By Ernie Hood
The recent National VA Research Week (May 16-20) and PTSD Awareness Month in June are ideal times to assess the state of science regarding posttraumatic stress disorder (PTSD), the often-debilitating psychiatric condition that can arise in the wake of intensely stressful life events such as combat, trauma or disaster.
Part of raising awareness about PTSD is publicizing the federal program devoted exclusively to gathering and disseminating scientific information about the illness: the Department of Veterans Affairs (VA) National Center for Posttraumatic Stress Disorder (NCPTSD), is a centers of excellence consortium with seven VA academic centers based on areas of special expertise.
NCPTSD has flourished since it was established in 1989, and continues to help policymakers, the medical and caregiving community, patients, and the general public understand the scientific basis for PTSD, circulating that information globally through a variety of educational and research initiatives.
“Research is helping us better understand how to address PTSD, how to prevent people from developing it, and how to treat it,” said NCPTSD Executive Director Paula Schnurr, Ph.D. “One of the most exciting changes in our field is that we have a range of effective treatments, so people who have PTSD have a choice among types of medications and among types of psychotherapies, and they can really see a life that goes beyond PTSD.”
PTSD now fully acknowledged as a serious mental illness
The field took a major step forward in 1980, when PTSD diagnostic criteria were first formalized and the American Psychiatric Association added the condition to its Diagnostic and Statistical Manual of Mental Disorders (DSM-III at the time, now DSM-V). Since then, research has increased significantly, and clinical thinking has evolved as the knowledge base has grown.
“We used to think of PTSD as a more chronic condition, but given the effectiveness of some of the treatments that we have right now, we no longer believe that people have to cope with their PTSD or learn how to live with their PTSD,” Schnurr said.
Clinical practice has also become more evidence-based in recent years, she noted, as a number of professional organizations have developed guidelines for treating PTSD, including the VA and the Department of Defense, the American Psychiatric Association, the American Psychological Association, and a multidisciplinary professional society called the International Society for Traumatic Stress Studies, among others.
The guidelines—despite the diversity in where they are from and how they were developed—are in broad general agreement and consistency today about how to best treat PTSD.
“The most effective psychotherapies are cognitive behavioral approaches that include techniques like exposure and cognitive restructuring, as well as a treatment called eye movement desensitization and reprocessing, or EMDR,” Schnurr said.
Medications such as antidepressants also play an important role in PTSD treatment, and are recommended in all of the guidelines. Schnurr added that there is considerable research interest in the development of novel medications.

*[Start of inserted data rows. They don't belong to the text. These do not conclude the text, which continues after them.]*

(* ===== verification/Image.v ===== *)
(** * Image: the decoder's memory arena and picture loading (kernel.c)

    stb_image allocates from a 4 MB array that is emptied before each
    picture. The decoder itself is an interface ([Decoder]); the code around
    it reads the file into the arena, decodes it and turns the bytes into
    pixels. Arena memory is sparse: bytes never written are 0. *)

From Stdlib Require Import ZArith Lia Bool String.
From stdpp Require Import base list gmap.
From S2P Require Import Prelude CLib Gfx Fs.
From stdpp Require Import options.

(** ** The arena *)

Definition STB_ARENA_SIZE : Z := 4 * 1024 * 1024.

Record arena := mk_arena { stb_arena : gmap Z Z; stb_arena_offset : Z }.

Definition arena_boot : arena := mk_arena ∅ 0.

Definition arena_rd (a : arena) (i : Z) : res Z :=
  if (0 <=? i) && (i <? STB_ARENA_SIZE) then Ok (default 0 (stb_arena a !! i)) else Fault.
Definition arena_wr (i c : Z) (a : arena) : res arena :=
  if (0 <=? i) && (i <? STB_ARENA_SIZE) then Ok (mk_arena (<[i := c]> (stb_arena a)) (stb_arena_offset a)) else Fault.

(** [stb_arena_offset = 0;] *)
Definition arena_reset (a : arena) : arena := mk_arena (stb_arena a) 0.

(** A pointer into the arena is its offset; [None] is NULL. *)
Definition stbi_malloc_arena (size : Z) (a : arena) : option Z * arena :=
  let size := Z.land (u32 (size + 3)) 4294967292 in
  if STB_ARENA_SIZE <? u32 (stb_arena_offset a + size) then (None, a)
  else (Some (stb_arena_offset a), mk_arena (stb_arena a) (u32 (stb_arena_offset a + size))).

Where PTSD research is headed
Schnurr cited significant research activity in a number of areas. In terms of treatment, she said there is much attention to making the effective treatments already in use even more effective and for more people. Availability is another key issue, as strategies are being developed to make treatment more convenient through in-home therapies using tele-health, self-help apps, and other web-based technologies. Also at the forefront is use of complementary and alternative methods such as meditation and yoga to enhance the effectiveness of other treatments.
“There’s also great interest in more conclusive prediction of who will develop PTSD and who will respond to treatment,” Schnurr said. In many cases, such predictions can be done at a group level to help identify the relative impact of important variables, but not at an individual level, which would be useful for predictive screening.
One area where advances are helping to individualize medicine is combinatorial pharmacogenomic tests like GeneSight® Psychotropic, which analyze how an individual’s genetic makeup affects response to a broad panel of medications prescribed for mental health conditions, including PTSD. These tests can help healthcare providers select the medicine and dosage best suited to a person’s condition and genetic makeup.
“Making the GeneSight Psychotropic test available to VA doctors to help guide patient medication and treatment decisions can make an enormous difference to veterans who need and deserve our help,” Donald R. Wright, Chief Operating Officer of Assurex Health, the maker of GeneSight, said. “We have a real opportunity to help doctors improve the lives of so many who have given so much for all of us.”
Schnurr sees the field as being poised to build upon the last several decades of research to provide new vistas for effective PTSD treatment. “To me, right now we’re at the most hopeful period we’ve had in understanding PTSD, and through research, things are getting better every day.”